* What to do
Each line of the records that includes "Refinement" should be found and copied.

* Material shown
______________________________

(* ===== verification/Broker.v ===== *)
(** * Broker: the session table and the tunnel connections

    Models [internal/broker/broker.go] and [internal/broker/tunnelconn.go]: the
    [Broker] with its table of sessions, one [tunnelConn] per accepted
    connection with the sessions registered on it, frame dispatch, session
    creation and re-attachment, detaching, and wakes handed to the resumer.

    Sessions are shared objects: the table and the tunnel connections hold
    pointers to them, and a session that has been removed from the table is
    still there for the goroutines that hold it.  [bk_heap] is that store.
    [AllowTarget] is the egress policy of the configuration. *)
From S2P Require Import Prelude GoStd ReplayBuffer Socket Wire BrokerSession BrokerStream Resumer.

(** ** Configuration *)

(** Times are nanoseconds. *)
Record Config : Type := MkConfig {
  bc_SessionBufferBytes : Z;
  bc_MaxSuspendWatchdog : Z;
  bc_DialTimeout : Z;
  bc_TunnelReadTimeout : Z;
  bc_AllowTarget : option (string -> bool);
}.

Definition withDefaults (c : Config) : Config :=
  let dflt v d := if v =? 0 then d else v in
  let second := 1000 * 1000 * 1000 in
  MkConfig (dflt (bc_SessionBufferBytes c) (4 * 1024 * 1024))
    (dflt (bc_MaxSuspendWatchdog c) (5 * 60 * second))
    (dflt (bc_DialTimeout c) (10 * second))
    (dflt (bc_TunnelReadTimeout c) (4 * second)) (bc_AllowTarget c).

(** ** State *)

Abbreviation sessionKey := (string * Z)%type.

Record tunnelConn : Type := MkTunnelConn {
  t_actor : string;              (* the actor named in HELLO *)
  t_sessions : gmap Z nat;       (* sessionID to session *)
}.

Record Broker (C : Type) : Type := MkBroker {
  bk_cfg : Config;
  bk_sessions : gmap sessionKey nat;
  bk_heap : gmap nat session;
  bk_next : nat;
  bk_tunnels : gmap nat tunnelConn;   (* connections past HELLO *)
  bk_net : gmap nat C;
  bk_resumer : resumer;
}.
Arguments MkBroker {C} _ _ _ _ _ _ _.
Arguments bk_cfg {C} _.
Arguments bk_sessions {C} _.
Arguments bk_heap {C} _.
Arguments bk_next {C} _.
Arguments bk_tunnels {C} _.
Arguments bk_net {C} _.
Arguments bk_resumer {C} _.

Definition New {C} (cfg : Config) : Broker C :=
  MkBroker (withDefaults cfg) ∅ ∅ 0 ∅ ∅ newResumer.

Section ops.
Context {C : Type} `{FrameWriter C} (os_error : string).
Implicit Types (b : Broker C).

Definition set_sessions (v : gmap sessionKey nat) b : Broker C :=
  MkBroker (bk_cfg b) v (bk_heap b) (bk_next b) (bk_tunnels b) (bk_net b) (bk_resumer b).
Definition set_tunnels (v : gmap nat tunnelConn) b : Broker C :=
  MkBroker (bk_cfg b) (bk_sessions b) (bk_heap b) (bk_next b) v (bk_net b) (bk_resumer b).
Definition set_resumer (v : resumer) b : Broker C :=
  MkBroker (bk_cfg b) (bk_sessions b) (bk_heap b) (bk_next b) (bk_tunnels b) (bk_net b) v.
Definition set_bnet (v : gmap nat C) b : Broker C :=
  MkBroker (bk_cfg b) (bk_sessions b) (bk_heap b) (bk_next b) (bk_tunnels b) v (bk_resumer b).

Definition lookup_session (actorID : string) (sessionID : Z) b : option nat :=
  bk_sessions b !! (actorID, sessionID).

Definition removeSession (actorID : string) (sessionID : Z) b : Broker C :=
  set_sessions (delete (actorID, sessionID) (bk_sessions b)) b.

(** [Broker.wake]. *)
Definition wake_actor (actorID : string) b : Broker C :=
  set_resumer (resume actorID (bk_resumer b)) b.

(** The calls a session method makes back into the broker. *)
Definition callback (b : Broker C) (e : event) : Broker C :=
  match e with
  | EvWake actorID _ => wake_actor actorID b
  | EvRemove actorID sessionID => removeSession actorID sessionID b
  end.
(* ===== verification/Refinement.v ===== *)
(** * Refinement: the broker implements the session model of [System]

    [System] follows one session.  Here the whole broker of [Broker], with its
    table, its heap of sessions and its callbacks, is shown to do to a session
    exactly what the corresponding step of [System] does: a simulation, frame by
    frame and event by event, through the relation [view].  States of a session
    are compared up to the log of callbacks ([eqv]), which [System] only
    accumulates and the broker acts on; session methods respect that
    equivalence ([Proper] instances). *)
From S2P Require Import Prelude ReplayBuffer Socket Wire Link BrokerSession Sidecar.
From S2P Require Import BrokerStream SidecarStream System Resumer Broker.

(** ** Session states up to the callback log *)

Section eqv.
Context {C : Type} `{FrameWriter C} (os_error : string).
Implicit Types (st : sst C).

Definition eqv (st st' : sst C) : Prop := ss st = ss st' /\ net st = net st'.

#[export] Instance eqv_equivalence : Equivalence eqv.
Proof. split; [done|intros ? ? []; by split|intros ? ? ? [] []; split; congruence]. Qed.

(** Pairs of a state and a result. *)
Definition eqv2 {A} (x x' : sst C * A) : Prop := eqv (fst x) (fst x') /\ snd x = snd x'.

#[export] Instance upd_eqv f : Proper (eqv ==> eqv) (upd f).
Proof. intros st st' [E1 E2]. split; simpl; congruence. Qed.

Lemma emit_eqv e st : eqv (emit e st) st.
Proof. done. Qed.

#[export] Instance wake_eqv r : Proper (eqv ==> eqv) (wake r).
Proof. intros st st' E. unfold wake. by rewrite !emit_eqv. Qed.

Lemma tc_write_eqv tc f st st' : eqv st st' -> eqv2 (tc_write tc f st) (tc_write tc f st').
Proof.
  intros [E1 E2]. unfold tc_write. rewrite E2. destruct (net st' !! tc) as [c|]; [|by repeat split].
  destruct (fw_write f c) as [c' ok]. repeat split; simpl; congruence.
Qed.

#[export] Instance bind_eqv tc : Proper (eqv ==> eqv) (bind tc).
Proof. unfold bind. by apply upd_eqv. Qed.

#[export] Instance detach_eqv tc : Proper (eqv ==> eqv) (detach tc).
Proof.
  intros st st' E. unfold detach. rewrite (proj1 E). case_decide; [|done].
  pose proof (upd_eqv (set_tconn None) st st' E) as E'. simpl. rewrite (proj1 E).
  destruct (_ && _); [by rewrite E'|done].
Qed.

#[export] Instance send_eqv f : Proper (eqv ==> eqv) (sendToSidecar f).
Proof.
  intros st st' E. unfold sendToSidecar. rewrite (proj1 E). destruct (s_tconn (ss st')) as [tc|]; [|done].
  destruct (tc_write_eqv tc f st st' E) as [E1 E2].
  destruct (tc_write tc f st) as [x ok], (tc_write tc f st') as [x' ok']. simpl in E1, E2. subst ok'.
  destruct ok; [done|by rewrite E1].
Qed.

#[export] Instance destroy_eqv : Proper (eqv ==> eqv) (@destroy C).
Proof.
  intros st st' E. unfold destroy. rewrite (proj1 E). destruct (s_dead (ss st')); [done|].
  rewrite !emit_eqv. by apply upd_eqv.
Qed.

#[export] Instance maybeDestroy_eqv : Proper (eqv ==> eqv) (@maybeDestroy C).
Proof. intros st st' E. unfold maybeDestroy. rewrite (proj1 E). destruct (_ && _); [by rewrite E|done]. Qed.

______________________________

* Solution to this exercise
(* ===== verification/Refinement.v ===== *)
(** * Refinement: the broker implements the session model of [System]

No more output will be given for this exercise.